## Action item
From the data, copy out every line in which the word "Resolve" appears.

## Data supplied
....
(* ===== verification/TarKeeps.v ===== *)
(** * What every method of the archive reader keeps

    Predicates of the reader and of the underlying reader that reading,
    skipping and seeking keep are kept by whole calls. *)
From S2P Require Import Prelude GoInt GoString GoTime GoIO TarStrconv TarFormat TarCommon TarSparse TarReader.
Open Scope go_scope.

Create HintDb keepdb.

(** ** Predicates that every method keeps

    [J] is a predicate of the reader that reading the current entry, skipping
    it and reading a block keep, and that does not depend on the current
    entry, the padding and the error. *)
Section Keeps.
Context {S : Type} `{IoReader S} (J : Reader S -> Prop) (fuel : nat).
Hypothesis J_set : forall tr c pad e, J tr -> J (mkReader (tr_r tr) pad c (tr_blk tr) e).
Hypothesis J_currRead : forall n, keeps J (currRead n).
Hypothesis J_skipUnread : keeps J (skipUnread fuel).
Hypothesis J_readBlk : keeps J (readBlk fuel).
#[local] Hint Resolve J_currRead J_skipUnread J_readBlk : keepdb.

Lemma keeps_setCurr c : keeps J (modify (setCurr c)).
Proof. intros tr Htr; by apply J_set. Qed.
Lemma keeps_setErr e : keeps J (modify (setErr e)).
Proof. intros tr Htr; by apply J_set. Qed.
#[local] Hint Resolve keeps_setCurr keeps_setErr : keepdb.

Ltac keep := first
  [ solve [auto 2 with keepdb arkive]
  | apply keeps_bind; [keep|intros; keep]
  | progress cbn zeta
  | match goal with |- keeps _ (match ?x with _ => _ end) => destruct x; keep end
  | idtac ].

Lemma keeps_Read n : keeps J (Read n).
Proof. unfold Read; keep. Qed.
#[local] Hint Resolve keeps_Read : keepdb.

Lemma keeps_ReadAll : keeps J (ReadAll Read fuel).
Proof. apply keeps_readAllLoop, keeps_Read. Qed.
#[local] Hint Resolve keeps_ReadAll : keepdb.

Lemma keeps_readHeader : keeps J (readHeader fuel).
Proof. unfold readHeader; keep. Qed.

Lemma keeps_handleRegularFile hdr : keeps J (handleRegularFile hdr).
Proof. unfold handleRegularFile; cbn zeta; keep; intros tr Htr; exact (J_set tr _ _ _ Htr). Qed.

Lemma keeps_parsePAX : keeps J (parsePAX fuel).
Proof. unfold parsePAX; keep. Qed.
#[local] Hint Resolve keeps_readHeader keeps_handleRegularFile keeps_parsePAX : keepdb.

Lemma keeps_readOldGNULoop n s acc : keeps J (readOldGNULoop fuel n s acc).
Proof. revert s acc; induction n as [|n IH]; intros s acc; cbn [readOldGNULoop]; keep. Qed.

Lemma keeps_feedTokens n cnt cb : keeps J (feedTokens fuel n cnt cb).
Proof.
  revert cb; induction n as [|n IH]; intros [c buf]; cbn [feedTokens]; keep.
  apply keeps_readFullLoop, J_currRead.
Qed.
#[local] Hint Resolve keeps_readOldGNULoop keeps_feedTokens : keepdb.

Lemma keeps_handleSparseFile hdr ext : keeps J (handleSparseFile fuel hdr ext).
Proof.
  unfold handleSparseFile, readOldGNUSparseMap, checkForGNUSparsePAXHeaders, readGNUSparseMap1x0; keep.
Qed.
#[local] Hint Resolve keeps_handleSparseFile : keepdb.

Lemma keeps_nextLoop n ext : keeps J (nextLoop fuel n ext).
Proof. revert ext; induction n as [|n IH]; intros ext; cbn [nextLoop]; keep. Qed.

Lemma keeps_Next : keeps J (Next fuel).
Proof. unfold Next; keep; apply keeps_attempt, keeps_nextLoop. Qed.
End Keeps.

(** ** The reader below *)
Section OnR.
Context {S : Type} `{IoReader S} (Q : S -> Prop).
Hypothesis Hseek : forall (seek : S -> Z -> (Z + error) * S) s k, io_seek = Some seek -> Q s -> Q (seek s k).2.
Hypothesis HQ : forall s n bs e s', Q s -> io_read s n = (bs, e, s') -> Q s'.

Definition onQ (tr : Reader S) : Prop := Q (tr_r tr).

Lemma keeps_ioRead n : keeps Q (ioRead n).
Proof. intros s Hs; unfold ioRead; destruct (io_read s n) as [[bs e] s'] eqn:E; by apply (HQ s n bs e). Qed.

Lemma keeps_regRead nb n : keeps Q (regRead nb n).
Proof.
  unfold regRead; destruct (nb =? 0); [auto with arkive|]; destruct ((nb <? n) && (nb <? 0)); [auto with arkive|].
  apply keeps_bind; [apply keeps_ioRead | intros [bs e]; auto with arkive].
Qed.

Lemma keeps_nbrRead c n : keeps Q (nbrRead c n).
Proof.
  revert n; induction c as [nb|rfr IH sp pos total|]; intros n; cbn [nbrRead]; auto using keeps_regRead with arkive.
  destruct (skipEmpty sp) as [|e sp'].
  - destruct (pos <? total); [destruct (readHole pos n total)|]; auto with arkive.
  - destruct (pos <? offset e); [destruct (readHole pos n (offset e)); auto with arkive|].
    destruct (_ && _); [auto with arkive|].
    apply keeps_bind; [apply IH | intros [[bs err] rfr']; auto with arkive].
Qed.

Lemma onQ_currRead n : keeps onQ (currRead n).
Proof.
  intros tr Htr; unfold currRead; destruct (tr_curr tr) as [c|]; [|done].
  pose proof (keeps_nbrRead c n (tr_r tr) Htr) as Hk; by destruct (nbrRead c n (tr_r tr)) as [[[[bs e] c']| | |] s'].
Qed.

Lemma onQ_onR {A} (m : M S A) : keeps Q m -> keeps onQ (onR m).
Proof. intros Hm tr Htr; specialize (Hm (tr_r tr) Htr); unfold onR; by destruct (m (tr_r tr)). Qed.

Lemma onQ_seekSkip n : keeps onQ (seekSkip n).
Proof.
  unfold seekSkip; destruct io_seek as [seek|] eqn:E; [|auto with arkive]; destruct (1 <? n); [|auto with arkive].
  apply onQ_onR; intros s Hs; pose proof (Hseek seek s 0 eq_refl Hs) as H1; destruct (seek s 0) as [[p|e] s1]; cbn [snd] in H1; [|done].
  pose proof (Hseek seek s1 (n - 1) eq_refl H1) as H2; by destruct (seek s1 (n - 1)) as [[p2|e] s2].
Qed.

Lemma onQ_skipUnread fuel : keeps onQ (skipUnread fuel).
Proof.
  unfold skipUnread; apply keeps_bind; [auto with arkive|]; intros tr0; apply keeps_bind; [auto with arkive|]; intros n; cbv zeta.
  apply keeps_bind; [intros tr Htr; exact Htr|]; intros _; apply keeps_bind; [apply onQ_seekSkip|]; intros k; apply keeps_bind.
  - apply onQ_onR, keeps_CopyN, keeps_ioRead.
  - intros [copied err]; cbv zeta; destruct (if _ && _ then _ else err); auto with arkive.
Qed.

Lemma onQ_readBlk fuel : keeps onQ (readBlk fuel).
Proof.
  unfold readBlk; apply keeps_bind; [apply onQ_onR, keeps_readFullLoop, keeps_ioRead|].
  intros [bs e]; apply keeps_bind; [intros tr Htr; exact Htr | auto with arkive].
Qed.

Lemma onQ_Next fuel : keeps onQ (Next fuel).
Proof. apply keeps_Next; [done | apply onQ_currRead | apply onQ_skipUnread | apply onQ_readBlk]. Qed.
End OnR.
....
## Expected answer
#[local] Hint Resolve J_currRead J_skipUnread J_readBlk : keepdb.
#[local] Hint Resolve keeps_setCurr keeps_setErr : keepdb.
#[local] Hint Resolve keeps_Read : keepdb.
#[local] Hint Resolve keeps_ReadAll : keepdb.
#[local] Hint Resolve keeps_readHeader keeps_handleRegularFile keeps_parsePAX : keepdb.
#[local] Hint Resolve keeps_readOldGNULoop keeps_feedTokens : keepdb.
#[local] Hint Resolve keeps_handleSparseFile : keepdb.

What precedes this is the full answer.